RDalDescubierto
Las fuentes confirmaron que La reinstitucionalización de Venezuela, de la que tanto se habla en las últimas semanas, todavía está por verse.
Cabe señalar que Aumentan los temores sobre un cambio gatopardiano, en el que todo cambia para que nada lo haga. El compromiso oficial para unas elecciones presidenciales sigue siendo difuso. El país sigue a la espera de mejoras económicas. La apertura política adelantada no parece, de momento, suficiente. Los políticos de la oposición no confían en las intenciones de la presidenta Delcy Rodríguez. En algunos sectores del chavismo persiste la renuencia. Venezuela lleva semanas atrapada en una discusión que lo condiciona todo: qué tiene que cambiar antes de que pueda haber elecciones. Desde que fuerzas especiales estadounidenses capturaron a Nicolás Maduro el pasado 3 de enero, el país vive lo que algunos llaman una apertura y otros, con más cautela, un simple reacomodo del régimen. Todavía no se ha visto un desmontaje del aparato represivo ni una reinstitucionalización de órganos clave como el Consejo Nacional Electoral. Mientras tanto, la presión crece desde todos los flancos.
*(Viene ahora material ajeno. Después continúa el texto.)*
(** The active set after one command: the same, or one shorter. *)
Lemma play_voice_voices (fuel : nat) (s s' : Sound) (l l' : Locals) (voice : nat) :
  voice ∈ voices l →
  play_voice fuel s l voice = Ok (s', l') →
  voices l' = voices l ∨ S (List.length (voices l')) = List.length (voices l).
Proof.
  intros Hin Hp.
  assert (∃ g, gmls_list l !! voice = Some g) as [g Hg].
  { revert Hp. unfold play_voice, index.
    destruct (play_state s !! voice); cbn [mbind result_bind]; try discriminate.
    destruct (gmls_list l !! voice) as [g|]; [eauto|discriminate]. }
  destruct (skip_read g) as [c g1] eqn:Hsr.
  destruct (play_voice_active_set fuel s s' l l' voice g g1 c Hg Hsr Hp)
    as [Hvs _].
  rewrite Hvs. destruct (String.eqb (upper c) ""); [right|by left].
  by apply length_list_remove.
Qed.

Lemma play_for_length (fuel : nat) (n : nat) :
  ∀ (i : nat) (s s' : Sound) (l l' : Locals),
    play_for fuel n i s l = Ok (s', l') →
    (List.length (voices l') ≤ List.length (voices l))%nat.
Proof.
  induction n as [|n IH]; intros i s s' l l'; cbn [play_for];
    destruct (voices l !! i) as [voice|] eqn:Ei; cbn [mret result_ret];
    try discriminate; try (by intros [= <- <-]).
  destruct (play_voice fuel s l voice) as [[s1 l1]| |] eqn:E;
    cbn [mbind result_bind]; try discriminate.
  intros Hf. apply IH in Hf.
  apply play_voice_voices in E; [|by eapply list_elem_of_lookup_2].
  destruct E as [E|E]; [by rewrite <- E|lia].
Qed.

Lemma play_for_round (fuel : nat) (n : nat) :
  ∀ (i : nat) (s s' : Sound) (l l' : Locals),
    play_for fuel n i s l = Ok (s', l') →
    List.length (voices l') = List.length (voices l) →
    play_each fuel (drop i (voices l)) s l = Ok (s', l') ∧ voices l' = voices l.
Proof.
  induction n as [|n IH]; intros i s s' l l'; cbn [play_for];
    destruct (voices l !! i) as [voice|] eqn:Ei; cbn [mret result_ret];
    try discriminate.
  - intros [= <- <-] _. apply lookup_ge_None in Ei. by rewrite drop_ge.
  - destruct (play_voice fuel s l voice) as [[s1 l1]| |] eqn:E;
      cbn [mbind result_bind]; try discriminate.
    intros Hf Hlen.
    pose proof (play_for_length _ _ _ _ _ _ _ Hf) as Hle.
    pose proof E as Hvs.
    apply play_voice_voices in Hvs; [|by eapply list_elem_of_lookup_2].
    destruct Hvs as [Hvs|Hvs]; [|lia].
    destruct (IH _ _ _ _ _ Hf ltac:(congruence)) as [Heach Hsame].
    split; [|congruence].
    rewrite (drop_S _ _ _ Ei). cbn [play_each]. rewrite E. cbn [mbind result_bind].
    by rewrite <- Hvs.
  - intros [= <- <-] _. apply lookup_ge_None in Ei. by rewrite drop_ge.
Qed.

(** A pass in which no voice runs out executes one command for each
    active voice, in the order of the list: the round robin the loop
    means to do. *)
Theorem pass_without_removal_is_one_round (fuel : nat) (s s' : Sound)
    (l l' : Locals) :
  play_pass fuel s l = Ok (s', l') →
  List.length (voices l') = List.length (voices l) →
  play_each fuel (voices l) s l = Ok (s', l') ∧ voices l' = voices l.
Proof.
  intros Hp Hlen. unfold play_pass in Hp.
  by apply (play_for_round _ _ 0 _ _ _ _ Hp Hlen).
Qed.

End play.

Import Ref.

(** An instance: stopping with twenty tones on voice 1. *)
Lemma stop_all_sound_empties_queues_witness :
  queues_counted busy
  ∧ ∃ s', stop_all_sound busy = Ok s'
      ∧ message_queue s' = message_queue busy ++ [AUDIO_STOP]
      ∧ queue_length s' 1 = Ok 0.
Proof.
  assert (Hc : queues_counted busy).
  { unfold queues_counted.
    assert (Hb : forallb (λ q, qsize q <=? unfinished_tasks q) (tone_queue busy) = true)
      by (vm_compute; reflexivity).
    apply Forall_forall. intros q Hq.
    apply Z.leb_le. rewrite forallb_forall in Hb. apply Hb.
    apply (proj1 (list_elem_of_In _ _)). exact Hq. }
  split; [exact Hc|].
  destruct (stop_all_sound_empties_queues busy Hc) as (s' & Hs & _ & Hm & _ & Hl).
  exists s'. split; [exact Hs|]. split; [exact Hm|].
  apply Hl. vm_compute. lia.
Defined.

(** An instance: [">>>C"] on a reset sound object. *)
Lemma play_keeps_octave_and_volume_in_range_witness :
  play_state_in_range (sound0 "")
  ∧ ∃ s' l', play 10 (sound0 "") [">>>C"; ""; ""] = Ok (s', l')
      ∧ play_state_in_range s'.
Proof.
  assert (Hin : play_state_in_range (sound0 "")).
  { unfold play_state_in_range. cbn. repeat constructor; cbn; lia. }
  split; [exact Hin|].
  destruct (play 10 (sound0 "") [">>>C"; ""; ""]) as [[s' l']| |] eqn:E.
  - exists s', l'. split; [reflexivity|].
    exact (proj2 (play_keeps_octave_and_volume_in_range 10 _ s' _ l' Hin E)).
  - exfalso.
    assert (Hok : is_ok (play 10 (sound0 "") [">>>C"; ""; ""]) = true)
      by (vm_compute; reflexivity).
    rewrite E in Hok. discriminate.
  - exfalso.
    assert (Hok : is_ok (play 10 (sound0 "") [">>>C"; ""; ""]) = true)
      by (vm_compute; reflexivity).
    rewrite E in Hok. discriminate.
Defined.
Las fuentes consultadas explicó que con los Estados Unidos instalados en Caracas, ha comenzado en Venezuela un proceso de reformas políticas que han mantenido a muchas personas alentadas sobre un retorno a la democracia. Se han relajado los controles en los medios de comunicación y la policía se ha retirado de las calles. También se han cambiado a figuras clave para la sociedad civil, como el fiscal y la defensora del pueblo los nuevos no son precisamente opositores, pero sustituyen a figuras muy reconocibles de la era represiva de Maduro.
Según se conoció, De acuerdo con los expertos, los caminos para unas elecciones libres pasan irremediablemente por una reforma del Consejo Nacional Electoral —y de la ley que rige su funcionamiento—, una instancia que en Venezuela tiene el rango de poder público autónomo y el único de ellos que no ha sido tocado por el régimen en este proceso de apertura. Esta es una zona del Estado en la cual Jorge Rodríguez, presidente del parlamento y hermano de la presidenta encargada, tiene un enorme poder desde hace años. El actual director del CNE, Elvis Amoroso, también es muy cercano a Cilia Flores en lo personal y lo político.
Esta redacción continuará informando sobre los avances del caso.